LOVE
Chapter Nine - Love Gets a Job
Section 9 of 12
CHAPTER NINE
Love Gets a Job
LOVE USED TO be wild. Messy. Risky.
Then it got roles. Then it got rules.
But in the modern era, it got something else entirely: a job.
Now love had responsibilities.
A schedule.
An expected return on investment.
Suddenly, it wasn’t just about feelings.
It was about doing it right.
Modern life built a roadmap:
Graduate. Get a job.
Find someone. Move in.
Get married. Buy a house.
Have kids. Stay together.
Retire. Die.
Love became a checkpoint.
A sign that you were moving forward.
Doing adulthood “correctly.”
It didn’t matter how real the connection was, what mattered was having it in place.
Marriage became a professional institution.
Joint bank accounts. Legal benefits. Tax brackets.
Life insurance. Wills. Mortgages. Child custody.
This wasn’t emotion, it was infrastructure.
People started to “marry smart.”
“Date to marry.”
Make lists. Set goals.
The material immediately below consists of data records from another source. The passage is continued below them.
Lemma signals_len bytes mtu mode b : signals bytes mtu mode b → length bytes ≤ SIGNALLING_BYTES_LEN.
Proof. destruct 1; cbn [length]; lia. Qed.

Lemma link_proof_parse_ok link_id payload key p :
  length link_id = TRUNCATED_HASH_BYTE_LEN → length key = ED25519_KEY_LEN →
  link_proof_parse link_id payload key = Done (Ok p) →
  ∃ signature enc signalling mtu mode b, payload = signature ++ enc ++ signalling ∧ length signature = SIGNATURE_BYTE_LEN ∧ length enc = X25519_KEY_LEN
    ∧ signals signalling mtu mode b ∧ pp_proof p = mkLinkProof link_id enc mtu mode ∧ pp_signature p = signature
    ∧ slice (pp_signed_data p) 0 (pp_signed_bytes p) = Done (proof_signed link_id enc key signalling).
Proof.
  intros Hi Hk. unfold link_proof_parse. destruct (proof_parts payload) as [[[[[body signalling] mtu] mode]|e]| |] eqn:E; cbn [mbind run_bind]; [|done..].
  apply proof_parts_ok in E as (-> & Hb & b & Hs). destruct (split_block SIGNATURE_BYTE_LEN body) as (signature & enc & -> & Hsig); [rewrite Hb; unfold LINK_PROOF_BODY_LEN; lia|].
  rewrite slice_prefix by done. rewrite <- Hb, slice_suffix by done. cbn [mbind run_bind]. rewrite length_app in Hb. unfold LINK_PROOF_BODY_LEN in Hb.
  destruct (signed_data_ok link_id enc key signalling Hi) as (data & E & Hslice & _); [lia|done|by eapply signals_len|].
  revert E. destruct (copy_into _ 0 link_id) as [d1| |]; cbn [mbind run_bind]; [|done..]. destruct (copy_into d1 _ _) as [d2| |]; cbn [mbind run_bind]; [|done..].
  destruct (copy_into d2 _ _) as [d3| |]; cbn [mbind run_bind]; [|done..]. intros ->. cbn [mbind run_bind]. intros [= <-]. cbn.
  exists signature, enc, signalling, mtu, mode, b. rewrite <- app_assoc. split_and!; try done. lia.
Qed.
Find “the right one,” like you were hiring a CFO for your heart.
And if the love faded?
You were told to fix it. Work on it. Put in the effort.
Like it was your job to keep the business from failing.
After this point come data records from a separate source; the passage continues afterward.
Lemma transported_request_ok s rcap tcap v keys header request arrival :
  link_relays s rcap tcap v keys → is_packet_hash (la_packet_hash arrival) →
  length (lq_initiator_encryption request) = X25519_KEY_LEN → length (lq_initiator_signing request) = ED25519_KEY_LEN →
  (Z.of_nat (size (vw_carried v)) < u32_max)%Z →
  ∃ o s' v', ingest_transported_link_request s header request arrival = Done (o, s') ∧ link_relays s' rcap tcap v' keys
    ∧ rl_transport s' = rl_transport s ∧ rl_override s' = rl_override s ∧ request_done s v tcap header request arrival o v'.
Proof.
  intros Hs Hh He Hg Hmax. unfold ingest_transported_link_request.
  destruct (routes_via_ok s rcap v (lq_destination request) (ly_relays _ _ _ _ _ Hs)) as (b & Hb & Hvia).
  assert (Eclient : (if is_local_client (av_source_interface (la_arrival arrival)) then Done true else routes_via_local_client s (lq_destination request))
    = Done (is_local_client (av_source_interface (la_arrival arrival)) || b)) by (rewrite Hb; by destruct (is_local_client _)).
  rewrite Eclient. cbn [mbind run_bind]. clear Eclient Hb.
  set (asked := network_transport_enabled (rl_transport s) && bool_decide (transport_id header = transport_state_id (rl_transport s))).
  assert (Hasked : negb asked && negb (is_local_client (av_source_interface (la_arrival arrival)) || b) = false ↔ link_ours_to_carry s v header request (la_arrival arrival)).
  { unfold link_ours_to_carry. rewrite <- Hvia. unfold asked. rewrite <- negb_orb, negb_false_iff, !orb_true_iff, andb_true_iff, bool_decide_eq_true. done. }
  destruct (negb asked && _) eqn:Ea.
  { eexists _, s, v. split; [done|]. split; [done|]. split; [done|]. split; [done|]. right. eexists. split; [done|]. split; [done|]. intros route h Hgo. by apply rg_asked, Hasked in Hgo. }
  clear Ea. destruct (remember_packet_ok s rcap v (la_packet_hash arrival) (ly_relays _ _ _ _ _ Hs) Hh) as (s1 & E1 & Hs1 & Et1 & Eo1). rewrite E1. cbn [mbind run_bind].
  destruct (remember_packet_keeps _ _ _ _ E1) as [Er1 El1]. pose proof (link_relays_seen _ _ _ _ _ _ _ Hs Hs1 Er1 El1) as Hl1. set (v1 := with_seen v _) in *.
  assert (Hstop : ∀ reason, (∀ route h, ~ request_goes s v tcap header request arrival route h) →
    ∃ o s' v', Done (RequestIgnored reason, s1) = Done (o, s') ∧ link_relays s' rcap tcap v' keys
      ∧ rl_transport s' = rl_transport s ∧ rl_override s' = rl_override s ∧ request_done s v tcap header request arrival o v').
  { intros reason Hno. eexists _, s1, v1. split; [done|]. split; [done|]. split; [done|]. split; [done|]. right. by eexists. }
  destruct (known (vw_seen v) (la_packet_hash arrival)) eqn:Hk. { apply Hstop. intros route h Hgo. apply rg_fresh in Hgo. congruence. }
  rewrite Er1, (rr_route_ok _ _ (lq_destination request) (lk_routes_ok _ _ _ (ly_routes _ _ _ _ _ Hs))). cbn [mbind run_bind].
  destruct (vw_routes v (lq_destination request)) as [route|] eqn:Hr. 2: { apply Hstop. intros route h Hgo. apply rg_route in Hgo. congruence. }
  destruct (lk_evidence_ok _ _ _ (lq_destination request) (ly_routes _ _ _ _ _ Hs)) as (evidence & -> & Hev). cbn [mbind run_bind].
  destruct evidence as [evidence|]; [|by rewrite (proj1 Hev eq_refl) in Hr]. unfold hops_across_local_boundary. rewrite Eo1.
  fold (hops_on (rl_override s) (la_arrival arrival) (fw_receiving_interface route)).
  pose proof (forwarded_header_ok route (hops_on (rl_override s) (la_arrival arrival) (fw_receiving_interface route)) header) as Hf.
  destruct (forwarded_header _ _ _) as [h|].
  2: { apply Hstop. intros route' h Hgo. pose proof (rg_route _ _ _ _ _ _ _ _ Hgo) as Hr'. pose proof (rg_header _ _ _ _ _ _ _ _ Hgo) as Hh'.
    assert (route' = route) as -> by congruence. by eapply Hf. }
  destruct (forwarded_body_ok request (hardware_mtu_of (la_interfaces arrival) (av_source_interface (la_arrival arrival)))
    (hardware_mtu_of (la_interfaces arrival) (fw_receiving_interface route)) He Hg) as (body & -> & Hbody). cbn [mbind run_bind]. rewrite El1.
  destruct (link_track_ok _ _ _ (carried_row request arrival route evidence) (ly_carried _ _ _ _ _ Hs) Hmax) as [(l' & E & Hc' & Hnew & Hroom)|(error & l' & E & Hc' & Hfull)];
    unfold carried_row in E; rewrite E; cbn [mbind run_bind].
  - eexists _, (with_transported s1 l'), (with_carried v1 _). split; [done|]. split; [exact (link_relays_carried _ _ _ _ _ _ _ Hl1 Hc')|]. split; [done|]. split; [done|].
    left. exists route, h, body, evidence. split; [|done]. split; try done. by apply Hasked.
  - eexists _, (with_transported s1 l'), (with_carried v1 _). split; [done|]. split; [exact (link_relays_carried _ _ _ _ _ _ _ Hl1 Hc')|]. split; [done|]. split; [done|].
    right. exists (match error with AlreadyTracked => LinkDuplicate | TransportedTableFull => LinkCapacityExhausted end). split; [by destruct error|]. split; [done|].
    intros route' h' Hgo. pose proof (rg_new _ _ _ _ _ _ _ _ Hgo) as Hn. pose proof (rg_room _ _ _ _ _ _ _ _ Hgo) as Hro. cbn in Hfull. rewrite Hn in Hfull. destruct Hfull as [[? ?]|?]; [done|lia].
Qed.
(** * One step *)

Lemma phase_returns s rcap v link_id : relays (hcap := hcap) (interfaces := interfaces) s rcap v → ∃ phase, phase_for (rl_links s) link_id = Done phase.
Proof.
  intros Hs. destruct (ry_links s rcap v Hs) as (room & rows & Hr & Hnd & _). unfold phase_for, links_index_of.
  destruct (lt_index_of_ok _ room rows link_id Hr Hnd) as [(i & r & -> & Hi & _)|[-> Hn]]; cbn [mbind run_bind]; [|eauto].
  rewrite (lt_phases_ok _ _ _ Hr). cbn [mbind run_bind]. eauto.
Qed.

(** Proofs of links of our own leave the state; others are in transit. *)
Lemma link_proof_ok s rcap tcap v keys (link_id : LinkId) payload arrival :
  link_relays s rcap tcap v keys → length link_id = TRUNCATED_HASH_BYTE_LEN →
  ingest_link_proof s link_id payload arrival = ingest_transported_link_proof s link_id payload arrival
  ∨ ∃ o, ingest_link_proof s link_id payload arrival = Done (o, s) ∧ ∀ p dirty, o ≠ LinkProofForward p dirty.
Proof.
  intros Hs Hid. unfold ingest_link_proof. destruct (phase_returns s rcap v link_id (ly_relays _ _ _ _ _ Hs)) as (phase & ->). cbn [mbind run_bind].
  destruct phase as [[pending| |]|]; try (by left). right.
  destruct (lk_announce_ok _ _ _ (pl_destination pending) (ly_routes _ _ _ _ _ Hs)) as (stored & -> & Hkeys). cbn [mbind run_bind].
  destruct stored as [stored|]; cbn in Hkeys; [|by eexists]. assert (Hkl : length (signing (an_public_keys (st_announce stored))) = ED25519_KEY_LEN) by (by eapply (ly_keys _ _ _ _ _ Hs)).
  destruct (link_proof_parse_returns link_id payload _ Hid Hkl) as (r & ->). cbn [mbind run_bind]. eexists. split; [done|]. intros p dirty. destruct r; [|done]. by destruct (negb _).
Qed.

(** Requests for destinations of our own leave the carried links. *)
Lemma link_request_ok s rcap tcap v keys holds_identity header payload parsed arrival :
  link_relays s rcap tcap v keys → is_packet_hash (la_packet_hash arrival) → (Z.of_nat (size (vw_carried v)) < u32_max)%Z →
  link_request_from header payload = Done parsed →
  ∃ o s' v', ingest_link_request s holds_identity header payload arrival = Done (o, s') ∧ link_relays s' rcap tcap v' keys
    ∧ rl_transport s' = rl_transport s ∧ rl_override s' = rl_override s
    ∧ ((∃ request, parsed = Ok request ∧ request_done s v tcap header request arrival o v')
       ∨ vw_carried v' = vw_carried v ∧ ∀ h body out, o ≠ TransportedLinkRequest h body out).
Proof.
  intros Hs Hh Hmax E. unfold ingest_link_request.
  assert (Hstay : ∀ o, (∀ h body out, o ≠ TransportedLinkRequest h body out) → ∃ o' s' v', Done (o, s) = Done (o', s') ∧ link_relays s' rcap tcap v' keys
    ∧ rl_transport s' = rl_transport s ∧ rl_override s' = rl_override s
    ∧ ((∃ request, parsed = Ok request ∧ request_done s v tcap header request arrival o' v')
       ∨ vw_carried v' = vw_carried v ∧ ∀ h body out, o' ≠ TransportedLinkRequest h body out)).
  { intros o Ho. eexists _, s, v. split; [done|]. split; [done|]. split; [done|]. split; [done|]. by right. }
  destruct (negb _); [by apply Hstay|]. rewrite E. cbn [mbind run_bind]. destruct parsed as [request|e]; [|by apply Hstay].
  destruct (ry_apps s rcap v (ly_relays _ _ _ _ _ Hs)) as (cap & rows & Hr & Hnd & Em). unfold lookup_single. rewrite (lookup_ok _ cap rows _ Single Hr Hnd). cbn [mbind run_bind].
  match goal with |- context [match ?x with Some registered => if policy_refuses _ _ _ then _ else _ | None => _ end] => destruct x as [registered|] end.
  2: { pose proof (proj1 (link_request_from_ok header payload request) E) as (tail & _ & _ & He & Hg & _).
    destruct (transported_request_ok s rcap tcap v keys header request arrival Hs Hh He Hg Hmax) as (o & s' & v' & -> & Hs' & Et & Eo & Hd).
    exists o, s', v'. split; [done|]. split; [done|]. split; [done|]. split; [done|]. left. by exists request. }
  destruct (policy_refuses _ _ _); [by apply Hstay|]. destruct (match transport_id header with Some _ => _ | None => _ end); [by apply Hstay|].
  destruct (negb _); [by apply Hstay|].
  destruct (remember_packet_ok s rcap v (la_packet_hash arrival) (ly_relays _ _ _ _ _ Hs) Hh) as (s1 & E1 & Hs1 & Et1 & Eo1). rewrite E1. cbn [mbind run_bind].
  destruct (remember_packet_keeps _ _ _ _ E1) as [Er1 El1]. eexists _, s1, _. split; [done|]. split; [exact (link_relays_seen _ _ _ _ _ _ _ Hs Hs1 Er1 El1)|].
  split; [done|]. split; [done|]. right. split; [done|]. intros h body out. by destruct (known _ _).
Qed.
(** * Whatever arrives *)

Inductive link_op :=
  | LinkRequestArrives (holds_identity : IdentityHash → bool) (header : WirePacketHeader) (payload : list Z) (arrival : LinkRequestArrival)
  | LinkProofArrives (link_id : LinkId) (payload : list Z) (arrival : Arrival)
  | LinkPacketArrives (link_id : LinkId) (context : WireContext) (type : PacketType) (arrival : Arrival).
Inductive link_answer := RequestAnswer (o : LinkRequestOutcome) | LinkProofAnswer (o : LinkProofOutcome) | PacketAnswer (o : RelayOutcome).

Definition link_do s (op : link_op) : run (link_answer * state) :=
  match op with
  | LinkRequestArrives holds header payload arrival => '(o, s) ← ingest_link_request s holds header payload arrival; Done (RequestAnswer o, s)
  | LinkProofArrives link_id payload arrival => '(o, s) ← ingest_link_proof s link_id payload arrival; Done (LinkProofAnswer o, s)
  | LinkPacketArrives link_id context type arrival => '(o, s) ← relay_if_transported s link_id context type arrival; Done (PacketAnswer o, s)
  end.
Fixpoint link_run s (ops : list link_op) : run (list link_answer * state) :=
  match ops with
  | [] => Done ([], s)
  | op :: ops => '(a, s) ← link_do s op; '(answers, s) ← link_run s ops; Done (a :: answers, s)
  end.

(** Hashes and addresses have their lengths. *)
Definition link_op_ok (op : link_op) : Prop :=
  match op with
  | LinkRequestArrives _ _ _ arrival => is_packet_hash (la_packet_hash arrival)
  | LinkProofArrives link_id _ _ => length link_id = TRUNCATED_HASH_BYTE_LEN
  | LinkPacketArrives _ _ _ _ => True
  end.

(** The row [e] under [id] comes from a request among [ops]: the id is derived from the destination and the keys of the
    initiator. *)
Definition requested (ops : list link_op) (id : LinkId) (e : TransportedLink) : Prop :=
  ∃ holds header payload arrival r, LinkRequestArrives holds header payload arrival ∈ ops ∧ link_request_from header payload = Done (Ok r)
    ∧ lq_link_id r = id ∧ lq_destination r = tl_destination e ∧ lq_mode r = tl_mode e.

(** It was opened: after the request, a proof came that the destination had signed. *)
Definition opened keys (ops : list link_op) (id : LinkId) (e : TransportedLink) : Prop :=
  ∃ before payload arrival after key, ops = before ++ LinkProofArrives id payload arrival :: after ∧ requested before id e
    ∧ keys (tl_destination e) = Some key ∧ signed_with key id e payload.

Definition explained keys (ops : list link_op) m : Prop :=
  ∀ id e, m !! id = Some e → requested ops id e ∧ (tl_validated_by_proof e = true → opened keys ops id e).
As the stakes grew, so did the market.
Dating apps. Wedding planners. Couples therapy.
Self-help books. Coaching. Podcasts. Courses.
Love became a sector, something you could spend on, optimize, and scale.
Swipe culture gamified desire.
Online bios turned intimacy into branding.
Algorithms replaced chance.
Romance wasn’t spontaneous anymore, it was curated.
Marriage, for many, became unaffordable.
Weddings cost more than years of rent.
Raising a child became a six-figure commitment.
Divorce could bankrupt you.
Love wasn’t just emotional risk anymore.
It was economic exposure.
So people waited. Delayed. Gave up.
Or settled into a version that looked stable, even if it didn’t feel right.
Worst of all, we started to believe that our value as humans was tied to whether we were “successful” in love.
Being single meant failure.
Breakups meant weakness.
Divorce meant defect.
Love wasn’t just something to want. It was something to achieve.